MLB東奔西走BACK NUMBER
“メジャー組”ゼロも悪くない――。
WBCを日本野球の未来に活かす方法。
text by
菊地慶剛Yoshitaka Kikuchi
photograph byKyodo News
posted2012/11/18 08:01
侍ジャパンを率いる山本浩二監督。WBCでは、NPB選手だけのメンバーで世界との戦いを強いられることになる可能性が高い。
NPBの底上げを図るためにWBCを利用すればいい。
IBAFでさえこんな状態である。ましてや、大会不参加を切り札にスポンサー権について協議を求めながら、MLBから何一つ妥協を引き出せなかった日本がWBCを変革することなど、到底無理な話だ。それでもNPBの選手たちは国の威信を賭けてWBCに参加することを選ぶのだろうか。
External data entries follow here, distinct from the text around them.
(** The idle click of the claim: the state is idle, a node is clicked,
    and afterwards nothing is selected and no transition has begun,
    where the update the handler was written to make would have
    selected the node and raised the flag. *)
Example handleNodeClick_idle_click :
  let sm' := CircularNavManager.handleNodeClick (Some [0]%nat)
               StateManager.initial in
  StateManager.call_isTransitioning StateManager.initial = false /\
  StateManager.selectedNode (StateManager.state sm') = None /\
  StateManager.isTransitioning (StateManager.state sm') = false /\
  StateManager.selectedNode
    (StateManager.state
       (StateManager.updateState_select [0]%nat StateManager.initial))
    = Some [0]%nat /\
  StateManager.isTransitioning
    (StateManager.state
       (StateManager.updateState_select [0]%nat StateManager.initial))
    = true.
Proof. cbn zeta. repeat split. Qed.

End NodeClick.

(* ================================================================== *)
(** ** Resize handling *)
(* ================================================================== *)

Section Resize.

Open Scope R_scope.
Import Config DisplayManager.

Lemma calculateWidth_nonneg (config : Config.t) (vp : Viewport) :
  0 <= width (rect vp) -> 0 <= innerWidth vp ->
  0 <= calculateWidth config vp.
Proof.
  intros Hw Hi. unfold calculateWidth. apply Rmin_glb.
  - eapply Rle_trans; [ exact Hw | apply Rmax_l ].
  - nra.
Qed.

Lemma calculateHeight_nonneg (config : Config.t) (vp : Viewport) :
  0 <= height (rect vp) -> 0 <= innerHeight vp ->
  0 <= calculateHeight config vp.
Proof.
  intros Hw Hi. unfold calculateHeight. apply Rmin_glb.
  - eapply Rle_trans; [ exact Hw | apply Rmax_l ].
  - nra.
Qed.

Lemma handleResize_no_update
    (config : Config.t) (vp : Viewport) (dm : DisplayManager.t) :
  0 <= width (rect vp) -> 0 <= height (rect vp) ->
  0 <= innerWidth vp -> 0 <= innerHeight vp ->
  snd (handleResize config vp dm) = None.
Proof.
  intros Hw Hh Hiw Hih.
  pose proof (calculateWidth_nonneg config vp Hw Hiw) as HW.
  pose proof (calculateHeight_nonneg config vp Hh Hih) as HH.
  unfold handleResize, calculateDimensions, hasSignificantChanges.
  cbn [lastDimensions dim_width dim_height].
  rewrite !Rminus_diag, Rabs_R0.
  destruct (Rgt_dec 0 (calculateWidth config vp * (1 / 100))); [ lra | ].
  destruct (Rgt_dec 0 (calculateHeight config vp * (1 / 100))); [ lra | ].
  reflexivity.
Qed.

Lemma width_of_viewport (w : R) :
  800 <= w <= 1296 ->
  calculateWidth DEFAULT_CONFIG (viewport_of_width w) = w.
Proof.
  intros H. unfold calculateWidth, viewport_of_width, DEFAULT_CONFIG.
  cbn [rect width innerWidth dimensions_min].
  rewrite Rmax_left by lra. apply Rmin_left. lra.
Qed.

Lemma height_of_viewport (w : R) :
  calculateHeight DEFAULT_CONFIG (viewport_of_width w) = 700.
Proof.
  unfold calculateHeight, viewport_of_width, DEFAULT_CONFIG.
  cbn [rect height innerHeight dimensions_min].
  rewrite Rmax_left by lra. apply Rmin_left. lra.
Qed.

(** [CircularNavManager.handleResize] always makes the call: its guard
    reads a property the StateManager does not have. *)
Lemma handleResize_always_updates (config : Config.t) (vp : Viewport)
    (sm : StateManager.t) (dm : DisplayManager.t) :
  WindowResize.handleResize config vp sm dm
    = (snd (calculateDimensions config vp dm),
       Some (fst (calculateDimensions config vp dm))).
Proof. reflexivity. Qed.

(** What a resize event does, whichever quiet period ends first. *)
Lemma resize_event_calls (config : Config.t) (vp : Viewport)
    (displayFirst : bool) (sm : StateManager.t) (dm : DisplayManager.t) :
  0 <= width (rect vp) -> 0 <= height (rect vp) ->
  0 <= innerWidth vp -> 0 <= innerHeight vp ->
  snd (WindowResize.resize_event config vp displayFirst sm dm)
    = [fst (calculateDimensions config vp dm)].
Proof.
  intros Hw Hh Hiw Hih. unfold WindowResize.resize_event.
  destruct displayFirst.
  - pose proof (@handleResize_no_update config vp dm Hw Hh Hiw Hih) as Hno.
    destruct (handleResize config vp dm) as [dm1 u1]. cbn [snd] in Hno.
    subst u1. rewrite handleResize_always_updates. reflexivity.
  - rewrite handleResize_always_updates.
    pose proof (@handleResize_no_update config vp
                  (snd (calculateDimensions config vp dm)) Hw Hh Hiw Hih)
      as Hno.
    destruct (handleResize config vp (snd (calculateDimensions config vp dm)))
      as [dm2 u2]. cbn [snd] in Hno. subst u2. reflexivity.
Qed.

(** C9, evaluated on the code: every resize event re-lays out, once,
    whatever the change of size.  The window has two listeners.
    [DisplayManager.handleResize], which holds the one-percent test,
    never calls [viz.update]: [calculateDimensions] has already stored
    the new dimensions in [lastDimensions] when
    [hasSignificantChanges] compares against it, so the difference is
    always zero.  [CircularNavManager.handleResize] calls [viz.update]
    with no test of the change. *)
Theorem resize_always_updates
    (config : Config.t) (vp : Viewport) (displayFirst : bool)
    (sm : StateManager.t) (dm : DisplayManager.t) :
  0 <= width (rect vp) -> 0 <= height (rect vp) ->
  0 <= innerWidth vp -> 0 <= innerHeight vp ->
  snd (handleResize config vp dm) = None /\
  snd (WindowResize.handleResize config vp sm dm)
    = Some (fst (calculateDimensions config vp dm)) /\
  snd (WindowResize.resize_event config vp displayFirst sm dm)
    = [fst (calculateDimensions config vp dm)].
Proof.
  intros Hw Hh Hiw Hih.
  split; [ exact (@handleResize_no_update config vp dm Hw Hh Hiw Hih) | ].
  split; [ reflexivity | ].
  exact (@resize_event_calls config vp displayFirst sm dm Hw Hh Hiw Hih).
Qed.

(** The resize of the specification's scenario that is to be ignored:
    the display was set up at a width of 1000 pixels, the container is
    now 1005 pixels wide, neither the width nor the height has changed
    by more than one percent, and the event re-lays out. *)
Lemma resize_always_updates_witness :
  let dm := setup DEFAULT_CONFIG (viewport_of_width 1000)
              {| currentProfile := None; lastDimensions := None |} in
  let vp := viewport_of_width 1005 in
  let new := fst (calculateDimensions DEFAULT_CONFIG vp dm) in
  (exists last,
      lastDimensions dm = Some last /\
      dim_width last = 1000 /\ dim_width new = 1005 /\
      ~ significant_per_spec last new) /\
  snd (WindowResize.resize_event DEFAULT_CONFIG vp true
         StateManager.initial dm) = [new].
Proof.
  cbn zeta. split.
  - eexists. split; [ reflexivity | ].
    cbn [dim_width fst calculateDimensions].
    rewrite !width_of_viewport by lra.
    split; [ reflexivity | ]. split; [ reflexivity | ].
    unfold significant_per_spec. cbn [dim_width dim_height].
    rewrite ?width_of_viewport by lra. rewrite !height_of_viewport.
    replace (1005 - 1000) with 5 by lra.
    replace (700 - 700) with 0 by lra.
    rewrite Rabs_R0, Rabs_pos_eq by lra.
    intros [H | H]; lra.
  - refine (proj2 (proj2 (@resize_always_updates DEFAULT_CONFIG
                            (viewport_of_width 1005) true StateManager.initial
                            (setup DEFAULT_CONFIG (viewport_of_width 1000)
                               {| currentProfile := None;
                                  lastDimensions := None |})
                            _ _ _ _)));
      unfold viewport_of_width; cbn [rect width height innerWidth innerHeight];
      lra.
Defined.

(** The other resize of the scenario: from 1000 to 1050 pixels the
    change exceeds one percent, and the handler that tests for it
    makes no call. *)
Example resize_1000_to_1050 :
  let dm := setup DEFAULT_CONFIG (viewport_of_width 1000)
              {| currentProfile := None; lastDimensions := None |} in
  let vp := viewport_of_width 1050 in
  (exists last,
      lastDimensions dm = Some last /\ dim_width last = 1000 /\
      dim_width (fst (calculateDimensions DEFAULT_CONFIG vp dm)) = 1050 /\
      significant_per_spec last
        (fst (calculateDimensions DEFAULT_CONFIG vp dm))) /\
  snd (handleResize DEFAULT_CONFIG vp dm) = None.
Proof.
  cbn zeta. split.
  2: { apply handleResize_no_update;
         unfold viewport_of_width;
         cbn [rect width height innerWidth innerHeight]; lra. }
  eexists. split; [ reflexivity | ].
  cbn [dim_width fst calculateDimensions].
  rewrite !width_of_viewport by lra.
  split; [ reflexivity | ]. split; [ reflexivity | ].
  left. cbn [dim_width].
  replace (1050 - 1000) with 50 by lra.
  rewrite Rabs_pos_eq by lra. lra.
Qed.
(** What an event does to the world: the argument vectors of the table. *)
Lemma dispatch_world_argv (e : event) (m : Machine Owner) :
  map argv (processes (world (snd (dispatch gettext env e m)))) =
  map argv (processes (world m)).
Proof.
  destruct e.
  - rewrite dispatch_stdout. destruct (listen_input_task (this m)); auto.
    now rewrite listen_input_resume_step.
  - rewrite dispatch_stderr. destruct (listen_error_task (this m)); auto.
    now rewrite listen_error_resume_step.
  - cbn [dispatch]. unfold enable, bind, gets, in_world, zoom, OutputStream_write.
    cbn. destruct (output (this m)) as [q].
    destruct (lookup_process (world m) q) as [pq|]; [destruct (status pq)|];
      cbn; auto using update_keeps_argv.
  - cbn [dispatch]. unfold disable, bind, gets, in_world, zoom, OutputStream_write.
    cbn. destruct (output (this m)) as [q].
    destruct (lookup_process (world m) q) as [pq|]; [destruct (status pq)|];
      cbn; auto using update_keeps_argv.
  - cbn [dispatch].
    unfold finalize, bind, gets, set_this, modify, in_world, zoom,
      OutputStream_write, Subprocess_wait.
    cbn. destruct (output (this m)) as [q].
    destruct (lookup_process (world m) q) as [pq|]; [destruct (status pq)|];
      cbn; auto.
    repeat match goal with
           | |- context [match ?x with _ => _ end] =>
               match x with
               | context [match _ with _ => _ end] => fail 1
               | _ => destruct x; cbn
               end
           end;
      rewrite ?update_keeps_argv; auto.
  - rewrite dispatch_child_exits. cbn. auto using update_keeps_argv.
Qed.

End OwnerCalls.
だからといって、WBCの存在意義を根底から否定するつもりは毛頭ない。かつては隔年で実施されていた日米野球がなくなった現在、NPB選手にとってメジャー選手たちと同じグラウンドに立てる機会は、親善試合を除けばこのWBCしか残されていない。
選手が成長する上で、目標を設定したり課題を探るためにも、レベルの高い選手たちとプレーすることは大切なことだ。
ならば、NPBの底上げを図るためにWBCを利用すればいいわけである。そのためにも普段からメジャー選手たちと戦っている日本人メジャー選手ではなく、将来的に成長が期待される若手NPB選手を積極的に起用することが、将来を見据えた戦略といえよう。あくまでWBCは日米野球の延長線だと捉えればいい。
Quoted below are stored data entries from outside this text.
(** [job] and [self.current_job] are one object: the job is kept in
    [current_job] and read back from there at the end. *)
Definition run_scraping_job (job : CMECFScrapingJob.t)
    : M State (option CMECFScrapingJob.t) :=
  modify (λ s : State, (set_current_job (Some job) s.1, s.2)) ;;
  on_job CMECFScrapingJob.mark_started ;;
  try_finally
    (try_except
       (initialize ;;
        let* logged_in := login in
        if negb logged_in then
          on_job (CMECFScrapingJob.mark_failed "Login failed") ;;
          gets (λ s : State, current_job s.1)
        else
          let total_cases := length (CMECFScrapingJob.case_numbers job) in
          for_each (enumerate 0 (CMECFScrapingJob.case_numbers job))
            (run_case total_cases) ;;
          transition_to COMPLETED "CMECF scraping completed" ;;
          on_job CMECFScrapingJob.mark_completed ;;
          let* me := me in
          let* summary :=
            gets (λ s : State,
                    default JNone
                      (CMECFScrapingJob.get_summary (clock s.2)
                         <$> current_job s.1)) in
          world (send_complete net me "Scraping complete!" summary) ;;
          gets (λ s : State, current_job s.1))
       (λ e,
          world (logger Py.ERROR ("CMECF scraping job failed: " +:+ str e)) ;;
          on_job (CMECFScrapingJob.mark_failed (str e)) ;;
          let* me := me in
          world (send_error net me ("Scraping job failed: " +:+ str e)) ;;
          gets (λ s : State, current_job s.1)))
    cleanup.

(** What a case leaves alone in the job: everything but the downloads
    and their count. *)
Definition job_frame (j j' : CMECFScrapingJob.t) : Prop :=
  CMECFScrapingJob.status j' = CMECFScrapingJob.status j
  ∧ CMECFScrapingJob.case_numbers j' = CMECFScrapingJob.case_numbers j
  ∧ CMECFScrapingJob.cases_processed j' = CMECFScrapingJob.cases_processed j
  ∧ CMECFScrapingJob.case_results j' = CMECFScrapingJob.case_results j.

(** What a case leaves alone in the scraper: its identity, the observer
    of its state machine, and the job up to [job_frame]. *)
Definition frame (s s' : State) : Prop :=
  client_id s'.1 = client_id s.1
  ∧ on_state_change (state_machine s'.1) = on_state_change (state_machine s.1)
  ∧ match current_job s.1, current_job s'.1 with
    | Some j, Some j' => job_frame j j'
    | None, None => True
    | _, _ => False
    end.

(** [m], acting on a state that holds the scraper at [proj], keeps the
    frame. *)
Definition frames {S A} (proj : S → State) (m : M S A) : Prop :=
  ∀ s, frame (proj s) (proj (m s).2).

(** [m] returns normally and keeps the frame. *)
Definition calm {A} (m : M State A) : Prop :=
  ∀ s, ∃ a s', m s = (Ok a, s') ∧ frame s s'.

(** The docket page can always be opened. *)
Definition docket_opens : Prop :=
  ∀ e, (page_goto site (cmecf_docket_url settings) e).1 = Ok ().

(** The browser starts, and the login goes through. *)
Definition browser_starts : Prop :=
  ∀ headless e, (browser_initialize site headless e).1 = Ok ().

Definition login_succeeds : Prop :=
  ∀ e, (ensure_logged_in site e).1 = Ok true.

(** The job is running, [n] cases have been counted and the cases of
    [seen] have a result. *)
Definition progress (n : Z) (seen : list string) (s : State) : Prop :=
  wired s.1
  ∧ ∃ j, current_job s.1 = Some j
         ∧ CMECFScrapingJob.status j = CMECFScrapingJob.RUNNING
         ∧ CMECFScrapingJob.cases_processed j = n
         ∧ ∀ c, c ∈ seen → is_Some (CMECFScrapingJob.case_results j !! c).

(** The downloads recorded with status SUCCESS. *)
Definition successes (downloads : list CMECFDownloadResult.t) : Z :=
  Z.of_nat
    (length (filter (λ d, CMECFDownloadResult.status d = "SUCCESS")
               downloads)).

(** Nothing of the scraper changed but its state machine's state and
    history, the stored URL and the world. *)
Definition same_job (s s' : State) : Prop :=
  client_id s'.1 = client_id s.1
  ∧ current_job s'.1 = current_job s.1
  ∧ on_state_change (state_machine s'.1) = on_state_change (state_machine s.1).

(** The same, for [process_case] with its local [case_result]. *)
Definition same_case (l l' : Local) : Prop :=
  l'.1 = l.1 ∧ same_job l.2 l'.2.

(** The same, but for the job, which has had [ds] added to its
    downloads, in this order. *)
Definition downloads_added (ds : list CMECFDownloadResult.t) (s s' : State)
    : Prop :=
  client_id s'.1 = client_id s.1
  ∧ current_job s'.1
    = (λ j, foldl (λ j d, CMECFScrapingJob.add_download d j) j ds)
        <$> current_job s.1
  ∧ on_state_change (state_machine s'.1) = on_state_change (state_machine s.1).

(** What [n] more cases, those of [seen], do to a job: it keeps its
    status and its case numbers, counts [n] more cases and has a result
    for each of them, and its count of downloaded transcripts has grown
    by twice the number of successful downloads added. *)
Definition job_advances (n : Z) (seen : list string)
    (j j' : CMECFScrapingJob.t) : Prop :=
  CMECFScrapingJob.status j' = CMECFScrapingJob.status j
  ∧ CMECFScrapingJob.case_numbers j' = CMECFScrapingJob.case_numbers j
  ∧ CMECFScrapingJob.started_at j' = CMECFScrapingJob.started_at j
  ∧ CMECFScrapingJob.total_transcripts_downloaded j'
    - 2 * successes (CMECFScrapingJob.downloads j')
    = CMECFScrapingJob.total_transcripts_downloaded j
      - 2 * successes (CMECFScrapingJob.downloads j)
  ∧ CMECFScrapingJob.cases_processed j'
    = CMECFScrapingJob.cases_processed j + n
  ∧ (∀ c, c ∈ seen ∨ is_Some (CMECFScrapingJob.case_results j !! c) →
          is_Some (CMECFScrapingJob.case_results j' !! c)).

(** The same, for the scraper that holds the job. *)
Definition advances (n : Z) (seen : list string) (s s' : State) : Prop :=
  client_id s'.1 = client_id s.1
  ∧ on_state_change (state_machine s'.1) = on_state_change (state_machine s.1)
  ∧ ∀ j, current_job s.1 = Some j →
         ∃ j', current_job s'.1 = Some j' ∧ job_advances n seen j j'.

End Scraper.

Arguments Self : clear implicits.
Arguments State : clear implicits.
Arguments Local : clear implicits.
Arguments successes : simpl never.

End CMECFScraper.

(** ** [models/scraping_job.py] *)

Module DocumentResult.

Record t : Type := {
  title : string;
  url : string;
  docket_number : option string;
  court : option string;
  date_filed : option string;
  processed : bool;
  transcripts_found : Z;
  transcripts_downloaded : Z
}.

Definition set_transcripts_found (v : Z) (d : t) : t :=
  {| title := title d; url := url d; docket_number := docket_number d;
     court := court d; date_filed := date_filed d; processed := processed d;
     transcripts_found := v;
     transcripts_downloaded := transcripts_downloaded d |}.

Definition set_transcripts_downloaded (v : Z) (d : t) : t :=
  {| title := title d; url := url d; docket_number := docket_number d;
     court := court d; date_filed := date_filed d; processed := processed d;
     transcripts_found := transcripts_found d;
     transcripts_downloaded := v |}.

Definition set_processed (v : bool) (d : t) : t :=
  {| title := title d; url := url d; docket_number := docket_number d;
     court := court d; date_filed := date_filed d; processed := v;
     transcripts_found := transcripts_found d;
     transcripts_downloaded := transcripts_downloaded d |}.

End DocumentResult.

Module TranscriptEntry.

Record t : Type := {
  entry_num : string;
  filed_date : string;
  description : string;
  has_download : bool;
  matched_pattern : option string;
  downloaded : bool;
  filename : option string;
  file_path : option string;
  download_timestamp : option Z
}.

End TranscriptEntry.

Module DownloadResult.

Record t : Type := {
  status : string;
  entry_num : string;
  filename : option string;
  file_path : option string;
  error_message : option string;
  timestamp : Z
}.

End DownloadResult.

Module ScrapingJob.

Inductive JobStatus : Type :=
| PENDING | RUNNING | PAUSED | COMPLETED | FAILED | CANCELLED.

Inductive SelectionMode : Type := MANUAL | AUTOMATED.

Inductive DownloadMode : Type := ALL_DOWNLOADABLE | PATTERN_MATCHES_ONLY.

Record SearchCriteria : Type := {
  keywords : string;
  court_name : string;
  judge_name : string;
  content_type : string;
  date_from : option string;
  date_to : option string
}.

Record t : Type := {
  job_id : string;
  status : JobStatus;
  search_criteria : SearchCriteria;
  num_documents : option Z;
  num_pages : option Z;
  selection_mode : SelectionMode;
  document_range_start : Z;
  document_range_end : option Z;
  download_mode : DownloadMode;
  total_results : Z;
  documents_processed : Z;
  transcripts_downloaded : Z;
  documents : list DocumentResult.t;
  downloads : list DownloadResult.t;
  created_at : Z;
  started_at : option Z;
  completed_at : option Z;
  errors : list string
}.

(** The fields the methods assign. *)
Definition update (status' : JobStatus) (total_results' : Z)
    (documents_processed' transcripts_downloaded' : Z)
    (documents' : list DocumentResult.t) (downloads' : list DownloadResult.t)
    (started_at' completed_at' : option Z) (errors' : list string) (j : t)
    : t :=
  {| job_id := job_id j; status := status';
     search_criteria := search_criteria j;
     num_documents := num_documents j; num_pages := num_pages j;
     selection_mode := selection_mode j;
     document_range_start := document_range_start j;
     document_range_end := document_range_end j;
     download_mode := download_mode j;
     total_results := total_results';
     documents_processed := documents_processed';
     transcripts_downloaded := transcripts_downloaded';
     documents := documents'; downloads := downloads';
     created_at := created_at j;
     started_at := started_at'; completed_at := completed_at';
     errors := errors' |}.

Definition mark_started (now : Z) (j : t) : t :=
  update RUNNING (total_results j) (documents_processed j)
    (transcripts_downloaded j) (documents j) (downloads j) (Some now)
    (completed_at j) (errors j) j.

Definition mark_completed (now : Z) (j : t) : t :=
  update COMPLETED (total_results j) (documents_processed j)
    (transcripts_downloaded j) (documents j) (downloads j) (started_at j)
    (Some now) (errors j) j.

Definition mark_failed (error : string) (now : Z) (j : t) : t :=
  update FAILED (total_results j) (documents_processed j)
    (transcripts_downloaded j) (documents j) (downloads j) (started_at j)
    (Some now) (errors j ++ [error]) j.

Definition add_document (document : DocumentResult.t) (j : t) : t :=
  update (status j) (Z.of_nat (length (documents j ++ [document])))
    (documents_processed j) (transcripts_downloaded j)
    (documents j ++ [document]) (downloads j) (started_at j)
    (completed_at j) (errors j) j.

Definition add_download (download : DownloadResult.t) (j : t) : t :=
  update (status j) (total_results j) (documents_processed j)
    (if String.eqb (DownloadResult.status download) "SUCCESS"
     then transcripts_downloaded j + 1 else transcripts_downloaded j)
    (documents j) (downloads j ++ [download]) (started_at j)
    (completed_at j) (errors j) j.

(** [job.documents_processed += 1] *)
Definition count_document (j : t) : t :=
  update (status j) (total_results j) (documents_processed j + 1)
    (transcripts_downloaded j) (documents j) (downloads j) (started_at j)
    (completed_at j) (errors j) j.

(** [job.transcripts_downloaded += n] *)
Definition count_transcripts (n : Z) (j : t) : t :=
  update (status j) (total_results j) (documents_processed j)
    (transcripts_downloaded j + n) (documents j) (downloads j) (started_at j)
    (completed_at j) (errors j) j.

Definition status_value (s : JobStatus) : string :=
  match s with
  | PENDING => "pending" | RUNNING => "running" | PAUSED => "paused"
  | COMPLETED => "completed" | FAILED => "failed" | CANCELLED => "cancelled"
  end.

(** Seconds between start and completion (or now). *)
Definition _calculate_duration (now : Z) (j : t) : json :=
  match started_at j, completed_at j with
  | Some t0, Some t1 => JFloat (Qmake (t1 - t0) 1000)
  | Some t0, None => JFloat (Qmake (now - t0) 1000)
  | None, _ => JNone
  end.

Definition get_summary (now : Z) (j : t) : json :=
  JDict [("job_id", JStr (job_id j));
         ("status", JStr (status_value (status j)));
         ("total_results", JInt (total_results j));
         ("documents_processed", JInt (documents_processed j));
         ("transcripts_downloaded", JInt (transcripts_downloaded j));
         ("errors", JInt (Z.of_nat (length (errors j))));
         ("duration", _calculate_duration now j)].

End ScrapingJob.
負傷をおしてまで、またシーズンの調整に影響することがわかりながら、無理をして出場する必要があるのかどうか。そう考えれば答えは自ずと出るだろう。そういう意味で、今回の強化試合に招集した若手中心の人選は理想的であり、来年の本番も彼らを主力として戦ってほしいものだ。
侍ジャパン常設化も、マンネリ化の恐れあり!?
また日本国内に目を転じても、今回、NPBは、“侍ジャパン常設化によるスポンサー収入を”ということで日本プロ野球選手会を説得したが、現状ではWBCを除くと、MLBやMLB選手会の許可を得られなければ米国代表はおろかドミニカ代表、ベネズエラ代表などの強豪チームと戦うのは不可能だ。
つまり対戦相手がキューバ代表、韓国代表、台湾代表程度に限られてしまい、結局数年後にはマンネリ化して侍ジャパンの常設化そのものが機能しなくなってしまう恐れがある。
2006年にWBC予選で左肩痛を起こし、そのまま引退へと追い込まれた石井弘寿投手の例もあるように、未だにNPBと選手会の間でWBC参加選手の公傷制度や補償制度が確立されてもいない。
NPB選手たちは、日本人メジャー選手たちがWBC辞退に至った意味を見つめ直してほしい。